• Exercise data
(* ===== verification/Ingest.v ===== *)
(** The ingest stage of [daemon/pipeline/ingest.rs]: events of the hooks become raw
    events with ids from the clock, batched until the next tick.

    [Utc::now()] is a stream of readings, of which an operation uses a prefix;
    [crossbeam_channel::select!] picks the next input, so the stage is a function of
    the sequence of inputs it is given. *)
From S2P Require Import Prelude Events PipelineTypes.

Section ingest.
Context `{Chrono} (utc_now : nat -> instant).

Definition EVENT_ID_SEQ_BITS : Z := 12.
Definition EVENT_ID_SEQ_MASK : Z := Z.shiftl 1 EVENT_ID_SEQ_BITS - 1.

Definition now_ms (n : nat) : Z := uw 64 (timestamp_millis (utc_now n)).

(** The loop that waits for the next millisecond: the index of the first reading from
    [n] on with another millisecond; [fuel] readings at most. *)
Fixpoint spin (fuel n : nat) (last_event_ms : Z) : option nat :=
  match fuel with
  | O => None
  | S fuel => if negb (now_ms n =? last_event_ms) then Some n else spin fuel (S n) last_event_ms
  end.

(** The clock state of the stage: [last_event_ms] and [event_seq]. *)
Record id_state := { last_event_ms : Z; event_seq : Z }.

(** [next_event_id]: the time, the id, the new state and the readings used so far. *)
Definition next_event_id (fuel : nat) (st : id_state) (n : nat)
    : option (instant * Z * id_state * nat) :=
  let ms := now_ms n in
  let finish n ms seq :=
    Some (utc_now n, Z.lor (uw 64 (Z.shiftl ms EVENT_ID_SEQ_BITS)) seq,
          {| last_event_ms := ms; event_seq := seq |}, S n) in
  if ms =? last_event_ms st then
    if EVENT_ID_SEQ_MASK <=? event_seq st then
      match spin fuel (S n) (last_event_ms st) with
      | Some k => finish k (now_ms k) 0
      | None => None
      end
    else finish n ms (u64_add (event_seq st) 1)
  else finish n ms 0.

(** [convert_kronid_to_raw]; [None] for the error. *)
Definition convert_kronid_to_raw (event : KronicalEvent) (now : instant) (event_id : Z)
    : option RawEvent :=
  match event with
  | KKeyboardInput =>
      Some (RawKeyboardInput now event_id
              {| key_code := None; key_char := None; modifiers := [] |})
  | KMouseInput x y button clicks kind =>
      Some (RawMouseInput now event_id {|
        position := {| pos_x := x; pos_y := y |}; button := button;
        click_count := if 0 <? clicks then Some clicks else None;
        event_type := Some kind; wheel_amount := None; wheel_rotation := None;
        wheel_axis := None; wheel_scroll_type := None |})
  | KMouseWheel clicks x y scroll_type amount rotation axis =>
      Some (RawMouseInput now event_id {|
        position := {| pos_x := x; pos_y := y |}; button := None;
        click_count := Some (uw 16 clicks); event_type := None;
        wheel_amount := Some (sw 32 amount); wheel_rotation := Some (sw 32 rotation);
        wheel_axis := axis; wheel_scroll_type := Some scroll_type |})
  | KWindowFocusChange f => Some (RawWindowFocusChange now event_id f)
  | KShutdown => None
  end.

Record ingest_state := {
  pending : list RawEvent;
  event_count : Z;
  ids : id_state;
  last_idle_tick : instant;
  running : bool;
  reads : nat
}.

Definition ingest_new (mono : instant) : ingest_state := {|
  pending := []; event_count := 0; ids := {| last_event_ms := 0; event_seq := 0 |};
  last_idle_tick := mono; running := true; reads := 0 |}.

(** What [select!] received: an event, the end of the event source, or a tick of the
    50 ms ticker. *)
Inductive ingest_input := IEvent (e : KronicalEvent) | IDisconnected | ITicker.

Definition stop (st : ingest_state) : ingest_state := {|
  pending := pending st; event_count := event_count st; ids := ids st;
  last_idle_tick := last_idle_tick st; running := false; reads := reads st |}.

Definition set_pending (st : ingest_state) (p : list RawEvent) : ingest_state := {|
  pending := p; event_count := event_count st; ids := ids st;
  last_idle_tick := last_idle_tick st; running := running st; reads := reads st |}.

(** The end of a loop round: the tick that is due is sent; [mono] is
    [Instant::now()]. *)
Definition send_tick (st : ingest_state) (mono : instant) (open : bool)
    : ingest_state * list DeriveCommand :=
  let now := utc_now (reads st) in
  if open then
    ({| pending := pending st; event_count := event_count st; ids := ids st;
        last_idle_tick := mono; running := running st; reads := S (reads st) |}, [DTick now])
  else (stop st, []).

(** One round of the loop. *)
Definition ingest_step (fuel : nat) (st : ingest_state) (i : ingest_input)
    (mono : instant) (open : bool) : ingest_state * list DeriveCommand :=
  match i with
  | IEvent KShutdown =>
      let '(st, out) :=
        match pending st with
        | [] => (st, [])
        | p => (set_pending st [],
                if open then [DBatch {| rb_events := p; rb_reason := Shutdown_ |}] else [])
        end in
      (stop st, out ++ if open then [DShutdown] else [])
  | IEvent e =>
      match next_event_id fuel (ids st) (reads st) with
      | None => (stop st, [])
      | Some (now, id, ids', n) =>
          let st := {| pending := pending st; event_count := u64_add (event_count st) 1;
                       ids := ids'; last_idle_tick := last_idle_tick st;
                       running := running st; reads := n |} in
          match convert_kronid_to_raw e now id with
          | Some raw => send_tick (set_pending st (pending st ++ [raw])) mono open
          | None => (st, [])
          end
      end
  | IDisconnected => (stop st, [])
  | ITicker =>
      match pending st with
      | [] =>
          if millis 500 <=? Z.max 0 (mono - last_idle_tick st)
          then send_tick st mono open else (st, [])
      | p =>
          let st := set_pending st [] in
          if open then
            let '(st, out) := send_tick st mono open in
            (st, DBatch {| rb_events := p; rb_reason := Timeout_ |} :: out)
          else (stop st, [])
      end
  end.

• Work item
The full listing above is to be retyped exactly.

• Output below
(* ===== verification/Ingest.v ===== *)
(** The ingest stage of [daemon/pipeline/ingest.rs]: events of the hooks become raw
    events with ids from the clock, batched until the next tick.

    [Utc::now()] is a stream of readings, of which an operation uses a prefix;
    [crossbeam_channel::select!] picks the next input, so the stage is a function of
    the sequence of inputs it is given. *)
From S2P Require Import Prelude Events PipelineTypes.

Section ingest.
Context `{Chrono} (utc_now : nat -> instant).

Definition EVENT_ID_SEQ_BITS : Z := 12.
Definition EVENT_ID_SEQ_MASK : Z := Z.shiftl 1 EVENT_ID_SEQ_BITS - 1.

Definition now_ms (n : nat) : Z := uw 64 (timestamp_millis (utc_now n)).

(** The loop that waits for the next millisecond: the index of the first reading from
    [n] on with another millisecond; [fuel] readings at most. *)
Fixpoint spin (fuel n : nat) (last_event_ms : Z) : option nat :=
  match fuel with
  | O => None
  | S fuel => if negb (now_ms n =? last_event_ms) then Some n else spin fuel (S n) last_event_ms
  end.

(** The clock state of the stage: [last_event_ms] and [event_seq]. *)
Record id_state := { last_event_ms : Z; event_seq : Z }.

(** [next_event_id]: the time, the id, the new state and the readings used so far. *)
Definition next_event_id (fuel : nat) (st : id_state) (n : nat)
    : option (instant * Z * id_state * nat) :=
  let ms := now_ms n in
  let finish n ms seq :=
    Some (utc_now n, Z.lor (uw 64 (Z.shiftl ms EVENT_ID_SEQ_BITS)) seq,
          {| last_event_ms := ms; event_seq := seq |}, S n) in
  if ms =? last_event_ms st then
    if EVENT_ID_SEQ_MASK <=? event_seq st then
      match spin fuel (S n) (last_event_ms st) with
      | Some k => finish k (now_ms k) 0
      | None => None
      end
    else finish n ms (u64_add (event_seq st) 1)
  else finish n ms 0.

(** [convert_kronid_to_raw]; [None] for the error. *)
Definition convert_kronid_to_raw (event : KronicalEvent) (now : instant) (event_id : Z)
    : option RawEvent :=
  match event with
  | KKeyboardInput =>
      Some (RawKeyboardInput now event_id
              {| key_code := None; key_char := None; modifiers := [] |})
  | KMouseInput x y button clicks kind =>
      Some (RawMouseInput now event_id {|
        position := {| pos_x := x; pos_y := y |}; button := button;
        click_count := if 0 <? clicks then Some clicks else None;
        event_type := Some kind; wheel_amount := None; wheel_rotation := None;
        wheel_axis := None; wheel_scroll_type := None |})
  | KMouseWheel clicks x y scroll_type amount rotation axis =>
      Some (RawMouseInput now event_id {|
        position := {| pos_x := x; pos_y := y |}; button := None;
        click_count := Some (uw 16 clicks); event_type := None;
        wheel_amount := Some (sw 32 amount); wheel_rotation := Some (sw 32 rotation);
        wheel_axis := axis; wheel_scroll_type := Some scroll_type |})
  | KWindowFocusChange f => Some (RawWindowFocusChange now event_id f)
  | KShutdown => None
  end.

Record ingest_state := {
  pending : list RawEvent;
  event_count : Z;
  ids : id_state;
  last_idle_tick : instant;
  running : bool;
  reads : nat
}.

Definition ingest_new (mono : instant) : ingest_state := {|
  pending := []; event_count := 0; ids := {| last_event_ms := 0; event_seq := 0 |};
  last_idle_tick := mono; running := true; reads := 0 |}.

(** What [select!] received: an event, the end of the event source, or a tick of the
    50 ms ticker. *)
Inductive ingest_input := IEvent (e : KronicalEvent) | IDisconnected | ITicker.

Definition stop (st : ingest_state) : ingest_state := {|
  pending := pending st; event_count := event_count st; ids := ids st;
  last_idle_tick := last_idle_tick st; running := false; reads := reads st |}.

Definition set_pending (st : ingest_state) (p : list RawEvent) : ingest_state := {|
  pending := p; event_count := event_count st; ids := ids st;
  last_idle_tick := last_idle_tick st; running := running st; reads := reads st |}.

(** The end of a loop round: the tick that is due is sent; [mono] is
    [Instant::now()]. *)
Definition send_tick (st : ingest_state) (mono : instant) (open : bool)
    : ingest_state * list DeriveCommand :=
  let now := utc_now (reads st) in
  if open then
    ({| pending := pending st; event_count := event_count st; ids := ids st;
        last_idle_tick := mono; running := running st; reads := S (reads st) |}, [DTick now])
  else (stop st, []).

(** One round of the loop. *)
Definition ingest_step (fuel : nat) (st : ingest_state) (i : ingest_input)
    (mono : instant) (open : bool) : ingest_state * list DeriveCommand :=
  match i with
  | IEvent KShutdown =>
      let '(st, out) :=
        match pending st with
        | [] => (st, [])
        | p => (set_pending st [],
                if open then [DBatch {| rb_events := p; rb_reason := Shutdown_ |}] else [])
        end in
      (stop st, out ++ if open then [DShutdown] else [])
  | IEvent e =>
      match next_event_id fuel (ids st) (reads st) with
      | None => (stop st, [])
      | Some (now, id, ids', n) =>
          let st := {| pending := pending st; event_count := u64_add (event_count st) 1;
                       ids := ids'; last_idle_tick := last_idle_tick st;
                       running := running st; reads := n |} in
          match convert_kronid_to_raw e now id with
          | Some raw => send_tick (set_pending st (pending st ++ [raw])) mono open
          | None => (st, [])
          end
      end
  | IDisconnected => (stop st, [])
  | ITicker =>
      match pending st with
      | [] =>
          if millis 500 <=? Z.max 0 (mono - last_idle_tick st)
          then send_tick st mono open else (st, [])
      | p =>
          let st := set_pending st [] in
          if open then
            let '(st, out) := send_tick st mono open in
            (st, DBatch {| rb_events := p; rb_reason := Timeout_ |} :: out)
          else (stop st, [])
      end
  end.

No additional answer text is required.